A young woman, 24, about twenty pounds overweight, walks into your facility to work with you. Let's call her Erin. Erin was a college athlete at a small school and knows what it is like to be coached and worked to exhuastion, but also knows the feeling of giving up after the pressure of sport was removed.

Erin is excited and scared for her first session with you. She rolled around in the bed last night a little nervous because she hasn't worked out in so long. She woke up and tried on four different outfits to see which she liked best. She lost track of time and barely ate a banana before she came to see you.

Here you stand; all decked out in your trainer gear. Fed, caffeinated, and by most people's standards...extremely fit. She sees you, your biceps, or your tone legs..and immediately feels inadequate. You either look like her dream body, or you look like her dream man. You sit down to discuss the health history form, goals, and all other typical intake....

Now, are you smart enough to sense her trepidation? Or, are you going to blindly massacre with burpees and squats? Do you want to help this girl develop healthy habits that help her rediscover a fitter version of herself? Do you become that person she needs in her life for the next six months to a year? Or, do you stone-face her and coach her deadlift form to perfection, fill her LuLu lemon shirt with sweat, and tell her to eat less carbohydrates?

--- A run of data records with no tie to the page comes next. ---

(* ===== verification/Interpreter.v ===== *)
(** * The script interpreter: [src/src/script/interpreter.cpp]

    [EvalScript] and [VerifyScript], with the signature and key encodings they
    enforce.  The stack is the list of its elements with the top first
    ([stacktop(-1)] is the head), and so is [vfExec].  [serror] is the error of
    the failing outcome; the stack that a failed evaluation leaves behind is
    discarded by every caller and is not modelled.  Exceptions inside the
    evaluation loop (a [CScriptNum] that is too long or not minimal, an access
    outside the stack) end it with [SCRIPT_ERR_UNKNOWN_ERROR], as the handler
    around the loop does.

    The signature checker is an argument, as in the code; the checkers of
    transactions are in [Sighash].  [CPubKey::CheckLowS], which is libsecp256k1,
    is a parameter. *)
From Stdlib Require Import ZArith Lia List Bool.
From S2P Require Import Prelude Script Hash.
Import ListNotations.
Lemma Unserialize_inv fAllow s tx rest :
  bytes s -> UnserializeTransaction fAllow s = Some (tx, rest) ->
  valid_tx fAllow tx /\ s = SerializeTransaction fAllow tx ++ rest.
Proof.
  intros Hs H. unfold UnserializeTransaction in H.
  apply bind_iff in H as (v & s1 & Hv & H). apply bind_iff in H as ([[flags ins] outs] & s2 & Hb & H).
  apply bind_iff in H as ([flags' ins'] & s3 & Hw & H).
  destruct (Z.eqb_spec flags' 0) as [->|]; [|discriminate]. cbn [negb] in H.
  apply bind_iff in H as (lock & s4 & Hl & [= <- ->]).
  apply (unser_inv int32_codec) in Hv as (Hv & -> & Hs1); [|exact Hs].
  apply read_body_inv in Hb as (Hs2 & Ei & Hi & Ho & Hb); [|exact Hs1].
  apply read_witness_part_inv in Hw as (Hs3 & Ei' & Hw); [|exact Hs2|exact Ei].
  apply (unser_inv uint32_codec) in Hl as (Hl & -> & _); [|exact Hs3].
  assert (Hi' : valid_vin ins') by (apply valid_vin_strip; now rewrite Ei').
  unfold valid_tx, SerializeTransaction, HasWitness. cbn [vin vout nVersion nLockTime].
  destruct Hw as [(-> & Hf & Hl1 & HW & Hok & ->)|(<- & -> & ->)].
  - apply Z.lxor_eq in Hf as ->. destruct Hb as [[? _]|(_ & _ & ->)]; [discriminate|].
    rewrite HW. cbn [andb Z.eqb negb Z.land Pos.land Z.of_N]. rewrite <- !app_assoc, <- (ser_vin_strip ins'), <- Ei'.
    split; [|reflexivity].
    refine (conj Hv (conj Hl (conj (proj1 Hi') (conj (proj2 Hi') (conj Ho (conj Hok _)))))).
    intros ->. discriminate HW.
  - destruct (strip_HasWitness ins Ei) as [HW Hnw]. rewrite HW, andb_false_r.
    destruct Hb as [(_ & Hem & ->)|(_ & ? & _)]; [|lia].
    cbn [Z.eqb negb Z.land app]. rewrite <- !app_assoc.
    split; [|reflexivity].
    refine (conj Hv (conj Hl (conj (proj1 Hi') (conj (proj2 Hi') (conj Ho _))))).
    destruct fAllow; [|exact Hnw]. split; [|auto].
    eapply Forall_impl; [|exact Hnw]. intros i ->. split; cbn; [unfold MAX_SIZE; lia|constructor].
Qed.

Lemma bytes_SerializeTransaction fAllow tx :
  valid_tx fAllow tx -> bytes (SerializeTransaction fAllow tx).
Proof.
  intros (Hver & Hlock & Hlen & Hvin & Hvout & Hw). unfold SerializeTransaction.
  rewrite !bytes_app. split; [now apply (ser_bytes (c := int32_codec))|].
  split; [|split; [|split; [now apply (ser_bytes (c := vector_codec txout_codec))|
    split; [|now apply (ser_bytes (c := uint32_codec))]]]].
  - destruct (fAllow && HasWitness tx); [|constructor]. cbn [Z.eqb negb]. apply bytes_app.
    split; [rewrite vin_nil_bytes; bytes_concrete|apply bytes_writedata].
  - rewrite <- (app_nil_r (ser (vector_codec txin_codec) (vin tx))). apply bytes_vin; [now split|constructor].
  - destruct fAllow; [|constructor]. destruct (HasWitness tx); [|constructor].
    destruct Hw as [Hw _]. apply (read_witnesses_ser (vin tx) [] Hw). constructor.
Qed.

#[export] Instance transaction_lawful fAllow : Lawful (transaction_codec fAllow).
Proof.
  apply lawful_intro.
  - intros tx. apply bytes_SerializeTransaction.
  - intros tx rest. apply Unserialize_written.
  - intros s tx rest. apply Unserialize_inv.
Qed.

#[export] Instance block_lawful fAllow : Lawful (block_codec fAllow).
Proof. apply view_lawful; [now intros []|typeclasses eauto]. Qed.

(** ** Properties *)

(** C27: the transaction format is a bijection between the transactions it can
    carry and the byte strings the reader accepts, in both modes of the
    stream: reading succeeds exactly on the serialization of a valid
    transaction, followed by what is left unread.  So every valid transaction
    is read back, and no transaction has a second encoding. *)
Theorem transaction_format fAllowWitness s tx rest :
  bytes s ->
  UnserializeTransaction fAllowWitness s = Some (tx, rest) <->
  valid_tx fAllowWitness tx /\ s = SerializeTransaction fAllowWitness tx ++ rest.
Proof. apply (unser_iff (c := transaction_codec fAllowWitness)). Qed.

Definition sample_tx : CTransaction :=
  mkTransaction [mkTxIn (mkOutPoint (repeat 7 32) 1) [81] 4294967294 [[1; 2]; []]]
    [mkTxOut 5000 [118; 169]; mkTxOut 0 []] 2 17.

Lemma transaction_format_witness :
  bytes (SerializeTransaction true sample_tx ++ [9]) /\
  UnserializeTransaction true (SerializeTransaction true sample_tx ++ [9]) = Some (sample_tx, [9]) /\
  valid_tx true sample_tx.
Proof.
  assert (B : bytes (SerializeTransaction true sample_tx ++ [9])) by (apply bytes_check; vm_compute; reflexivity).
  assert (E : UnserializeTransaction true (SerializeTransaction true sample_tx ++ [9]) = Some (sample_tx, [9]))
    by (vm_compute; reflexivity).
  split; [exact B|]. split; [exact E|]. apply (transaction_format true _ sample_tx [9] B). exact E.
Defined.

(** The same for whole blocks, headers included. *)
Theorem block_format fAllowWitness s b rest :
  bytes s ->
  unser (block_codec fAllowWitness) s = Some (b, rest) <->
  ok (block_codec fAllowWitness) b /\ s = ser (block_codec fAllowWitness) b ++ rest.
Proof. apply unser_iff. Qed.

Definition sample_header : CBlockHeader :=
  mkHeader 536870912 (repeat 1 32) (repeat 2 32) 1600000000 545259519 0 (repeat 3 32) (repeat 4 32)
    (mkOutPoint (repeat 5 32) 1) (repeat 6 65).

Lemma block_format_witness :
  bytes (ser (block_codec true) (mkBlock sample_header [sample_tx])) /\
  ok (block_codec true) (mkBlock sample_header [sample_tx]).
Proof.
  assert (B : bytes (ser (block_codec true) (mkBlock sample_header [sample_tx])))
    by (apply bytes_check; vm_compute; reflexivity).
  split; [exact B|].
  apply (block_format true _ (mkBlock sample_header [sample_tx]) [] B). vm_compute. reflexivity.
Defined.

(** Replacing the witnesses of the inputs. *)
Definition set_witnesses (tx : CTransaction) (f : CTxIn -> list (list Z)) : CTransaction :=
  mkTransaction (map (fun i => with_witness i (f i)) (vin tx)) (vout tx) (nVersion tx) (nLockTime tx).

Lemma Serialize_set_witnesses tx f :
  SerializeTransaction false (set_witnesses tx f) = SerializeTransaction false tx.
Proof.
  unfold SerializeTransaction. cbn [andb Z.eqb negb Z.land app set_witnesses vin vout nVersion nLockTime].
  do 2 f_equal. cbn [ser vector_codec]. rewrite length_map. f_equal.
  induction (vin tx) as [|i l IH]; [reflexivity|]. cbn [map flat_map]. now rewrite IH.
Qed.

(** The transaction identifier does not depend on the witnesses. *)
Lemma txid_ignores_witness tx f : GetHash (set_witnesses tx f) = GetHash tx.
Proof. unfold GetHash. now rewrite Serialize_set_witnesses. Qed.

(** What is hashed determines the transaction up to its witnesses. *)
Lemma Serialize_nowit_inj tx1 tx2 :
  valid_tx false tx1 -> valid_tx false tx2 ->
  SerializeTransaction false tx1 = SerializeTransaction false tx2 -> tx1 = tx2.
Proof.
  intros H1 H2 E. pose proof (Unserialize_written false tx1 [] H1 (Forall_nil _)) as E1.
  rewrite E in E1. rewrite (Unserialize_written false tx2 [] H2 (Forall_nil _)) in E1. congruence.
Qed.

(** *** Block signatures and delegation proofs *)

Lemma GetBlockSignature_app h s p :
  vchBlockSigDlgt h = s ++ p -> (65 <= length s)%nat -> length p = 65%nat ->
  GetBlockSignature h = s /\ GetProofOfDelegation h = p /\ HasProofOfDelegation h = true.
Proof.
  intros E Hs Hp. unfold GetBlockSignature, GetProofOfDelegation, HasProofOfDelegation, COMPACT_SIGNATURE_SIZE.
  rewrite E, length_app, Hp. replace (length s + 65 - 65)%nat with (length s) by lia.
  destruct (Nat.ltb_spec (length s + 65) (2 * 65)); [lia|].
  rewrite firstn_app_exact, skipn_app_exact by reflexivity. repeat split. apply Nat.leb_le. lia.
Qed.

The point of this little story was to paint a vivid image in your head of what our responsibility is as fitness professionals. I befriend my clients and let them know very early on that they will be pushed, they will be coached, but they are not alone. I am their Teammate. I will get down in the trenches with them when needed, and stick out the friendly hand when they fall down. I am not the Terminator who is pre-programmed with a mission to train everyone.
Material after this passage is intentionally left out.